— Your objective —
List each line of the data that holds the word "never".

— Records for this task —
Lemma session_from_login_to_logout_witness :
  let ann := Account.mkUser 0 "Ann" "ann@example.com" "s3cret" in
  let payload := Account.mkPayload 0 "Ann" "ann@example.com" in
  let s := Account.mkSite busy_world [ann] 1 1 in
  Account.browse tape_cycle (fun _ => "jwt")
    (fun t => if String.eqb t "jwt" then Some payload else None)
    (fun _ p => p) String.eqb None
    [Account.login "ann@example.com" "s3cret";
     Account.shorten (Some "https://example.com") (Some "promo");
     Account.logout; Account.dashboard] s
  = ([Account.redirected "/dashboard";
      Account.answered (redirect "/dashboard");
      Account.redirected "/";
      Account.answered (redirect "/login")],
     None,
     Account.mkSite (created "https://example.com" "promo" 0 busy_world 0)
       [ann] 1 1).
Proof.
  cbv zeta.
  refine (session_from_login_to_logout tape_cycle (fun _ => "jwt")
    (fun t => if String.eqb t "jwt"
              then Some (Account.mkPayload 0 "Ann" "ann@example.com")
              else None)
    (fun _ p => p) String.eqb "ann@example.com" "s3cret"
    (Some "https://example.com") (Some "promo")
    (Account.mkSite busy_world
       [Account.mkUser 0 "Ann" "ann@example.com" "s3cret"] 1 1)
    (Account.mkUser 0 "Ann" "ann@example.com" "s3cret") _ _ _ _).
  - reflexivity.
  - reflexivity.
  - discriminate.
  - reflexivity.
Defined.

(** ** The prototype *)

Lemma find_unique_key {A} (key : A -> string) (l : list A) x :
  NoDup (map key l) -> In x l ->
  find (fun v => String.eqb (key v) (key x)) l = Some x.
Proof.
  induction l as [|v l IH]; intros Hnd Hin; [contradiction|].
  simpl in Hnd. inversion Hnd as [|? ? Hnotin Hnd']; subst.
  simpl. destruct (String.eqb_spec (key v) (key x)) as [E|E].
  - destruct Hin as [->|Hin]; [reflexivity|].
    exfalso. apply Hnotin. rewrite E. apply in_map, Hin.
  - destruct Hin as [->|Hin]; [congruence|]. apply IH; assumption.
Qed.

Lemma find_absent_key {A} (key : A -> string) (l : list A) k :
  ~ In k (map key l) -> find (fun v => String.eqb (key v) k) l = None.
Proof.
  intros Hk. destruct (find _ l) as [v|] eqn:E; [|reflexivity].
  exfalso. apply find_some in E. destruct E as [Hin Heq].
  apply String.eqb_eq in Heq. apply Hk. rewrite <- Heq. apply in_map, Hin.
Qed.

* * *

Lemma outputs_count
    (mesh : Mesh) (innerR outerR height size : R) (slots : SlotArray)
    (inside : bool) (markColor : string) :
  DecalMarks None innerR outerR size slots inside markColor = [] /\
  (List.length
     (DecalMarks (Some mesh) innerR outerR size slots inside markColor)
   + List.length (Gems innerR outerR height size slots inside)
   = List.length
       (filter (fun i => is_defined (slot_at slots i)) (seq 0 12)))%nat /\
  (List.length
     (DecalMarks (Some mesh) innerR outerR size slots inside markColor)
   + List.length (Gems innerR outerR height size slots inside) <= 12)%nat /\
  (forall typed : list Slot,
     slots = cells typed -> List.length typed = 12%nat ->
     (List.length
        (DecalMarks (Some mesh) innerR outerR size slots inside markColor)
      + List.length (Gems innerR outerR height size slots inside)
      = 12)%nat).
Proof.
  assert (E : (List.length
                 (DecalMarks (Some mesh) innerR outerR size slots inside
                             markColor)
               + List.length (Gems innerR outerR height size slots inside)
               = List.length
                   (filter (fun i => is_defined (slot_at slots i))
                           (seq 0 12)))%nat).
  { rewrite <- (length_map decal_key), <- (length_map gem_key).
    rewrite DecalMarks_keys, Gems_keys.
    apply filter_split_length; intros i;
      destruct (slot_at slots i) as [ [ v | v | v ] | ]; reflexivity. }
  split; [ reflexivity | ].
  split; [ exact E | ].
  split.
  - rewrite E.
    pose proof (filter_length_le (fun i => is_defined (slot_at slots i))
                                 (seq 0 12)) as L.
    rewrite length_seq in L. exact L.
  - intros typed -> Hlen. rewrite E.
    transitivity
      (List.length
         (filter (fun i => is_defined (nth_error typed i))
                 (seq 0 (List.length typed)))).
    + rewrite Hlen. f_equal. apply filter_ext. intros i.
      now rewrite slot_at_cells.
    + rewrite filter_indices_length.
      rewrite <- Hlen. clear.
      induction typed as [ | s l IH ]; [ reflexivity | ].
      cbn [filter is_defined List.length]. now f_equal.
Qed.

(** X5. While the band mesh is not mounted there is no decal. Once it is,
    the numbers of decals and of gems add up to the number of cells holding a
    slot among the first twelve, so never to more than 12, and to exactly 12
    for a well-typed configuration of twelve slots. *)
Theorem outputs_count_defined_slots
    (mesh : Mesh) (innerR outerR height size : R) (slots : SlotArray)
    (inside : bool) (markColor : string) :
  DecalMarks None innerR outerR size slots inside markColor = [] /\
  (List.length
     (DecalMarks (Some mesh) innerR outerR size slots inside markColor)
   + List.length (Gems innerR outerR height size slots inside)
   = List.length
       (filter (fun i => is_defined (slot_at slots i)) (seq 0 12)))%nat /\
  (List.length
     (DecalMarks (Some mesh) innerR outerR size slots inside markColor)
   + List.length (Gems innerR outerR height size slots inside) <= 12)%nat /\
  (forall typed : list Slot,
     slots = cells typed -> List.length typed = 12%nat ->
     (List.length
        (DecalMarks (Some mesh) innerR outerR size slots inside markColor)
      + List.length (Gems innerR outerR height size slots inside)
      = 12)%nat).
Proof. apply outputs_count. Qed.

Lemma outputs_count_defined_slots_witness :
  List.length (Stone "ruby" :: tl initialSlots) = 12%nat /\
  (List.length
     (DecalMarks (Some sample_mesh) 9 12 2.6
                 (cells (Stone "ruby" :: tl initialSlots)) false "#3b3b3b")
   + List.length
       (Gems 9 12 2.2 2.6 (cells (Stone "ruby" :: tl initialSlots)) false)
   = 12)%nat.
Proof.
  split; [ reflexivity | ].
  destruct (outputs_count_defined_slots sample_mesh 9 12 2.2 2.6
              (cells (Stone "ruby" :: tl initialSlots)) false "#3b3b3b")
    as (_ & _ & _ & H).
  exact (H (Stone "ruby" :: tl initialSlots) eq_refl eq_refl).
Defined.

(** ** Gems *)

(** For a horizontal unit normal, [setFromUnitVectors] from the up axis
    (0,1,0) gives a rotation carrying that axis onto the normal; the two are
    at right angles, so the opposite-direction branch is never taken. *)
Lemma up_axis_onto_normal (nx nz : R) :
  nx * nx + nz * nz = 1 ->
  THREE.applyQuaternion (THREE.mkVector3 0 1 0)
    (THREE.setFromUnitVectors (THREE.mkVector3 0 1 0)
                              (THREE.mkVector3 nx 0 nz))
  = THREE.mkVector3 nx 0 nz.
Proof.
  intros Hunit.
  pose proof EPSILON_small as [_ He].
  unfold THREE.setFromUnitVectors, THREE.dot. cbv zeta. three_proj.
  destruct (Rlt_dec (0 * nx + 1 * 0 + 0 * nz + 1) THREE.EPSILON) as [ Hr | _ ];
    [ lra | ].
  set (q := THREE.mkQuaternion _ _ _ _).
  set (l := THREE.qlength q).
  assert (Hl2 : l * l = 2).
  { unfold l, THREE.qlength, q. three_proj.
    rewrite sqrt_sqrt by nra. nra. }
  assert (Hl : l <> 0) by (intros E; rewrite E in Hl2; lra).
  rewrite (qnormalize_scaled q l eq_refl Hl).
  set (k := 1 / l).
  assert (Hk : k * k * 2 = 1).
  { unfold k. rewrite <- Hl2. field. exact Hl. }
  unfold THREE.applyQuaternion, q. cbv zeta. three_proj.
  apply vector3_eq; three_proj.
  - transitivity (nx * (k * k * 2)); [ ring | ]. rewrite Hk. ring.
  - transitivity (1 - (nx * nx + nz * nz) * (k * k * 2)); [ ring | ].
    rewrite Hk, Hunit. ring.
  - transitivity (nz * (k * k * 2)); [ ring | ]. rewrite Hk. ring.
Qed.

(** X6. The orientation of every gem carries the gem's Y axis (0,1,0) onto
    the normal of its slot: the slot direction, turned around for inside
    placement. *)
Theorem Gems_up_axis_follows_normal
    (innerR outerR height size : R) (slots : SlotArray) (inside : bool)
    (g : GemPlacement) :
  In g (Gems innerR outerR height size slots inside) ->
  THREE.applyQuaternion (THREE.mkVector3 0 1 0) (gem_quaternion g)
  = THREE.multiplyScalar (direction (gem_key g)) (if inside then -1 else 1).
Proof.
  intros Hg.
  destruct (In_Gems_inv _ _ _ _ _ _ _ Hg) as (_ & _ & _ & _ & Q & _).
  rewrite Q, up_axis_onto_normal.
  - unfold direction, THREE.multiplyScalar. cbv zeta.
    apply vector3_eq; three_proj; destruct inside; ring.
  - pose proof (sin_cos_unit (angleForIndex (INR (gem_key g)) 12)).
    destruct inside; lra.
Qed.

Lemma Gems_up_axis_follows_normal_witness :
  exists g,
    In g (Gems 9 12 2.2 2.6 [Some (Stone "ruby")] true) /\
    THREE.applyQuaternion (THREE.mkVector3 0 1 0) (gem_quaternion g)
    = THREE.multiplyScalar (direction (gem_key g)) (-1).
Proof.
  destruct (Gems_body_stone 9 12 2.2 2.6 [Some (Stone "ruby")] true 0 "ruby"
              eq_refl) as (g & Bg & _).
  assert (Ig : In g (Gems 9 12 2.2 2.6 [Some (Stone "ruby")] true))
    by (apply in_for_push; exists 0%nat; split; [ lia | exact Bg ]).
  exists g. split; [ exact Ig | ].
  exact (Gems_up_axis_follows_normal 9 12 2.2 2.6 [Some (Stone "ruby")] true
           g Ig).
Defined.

— Answer space —
    slot among the first twelve, so never to more than 12, and to exactly 12
    at right angles, so the opposite-direction branch is never taken. *)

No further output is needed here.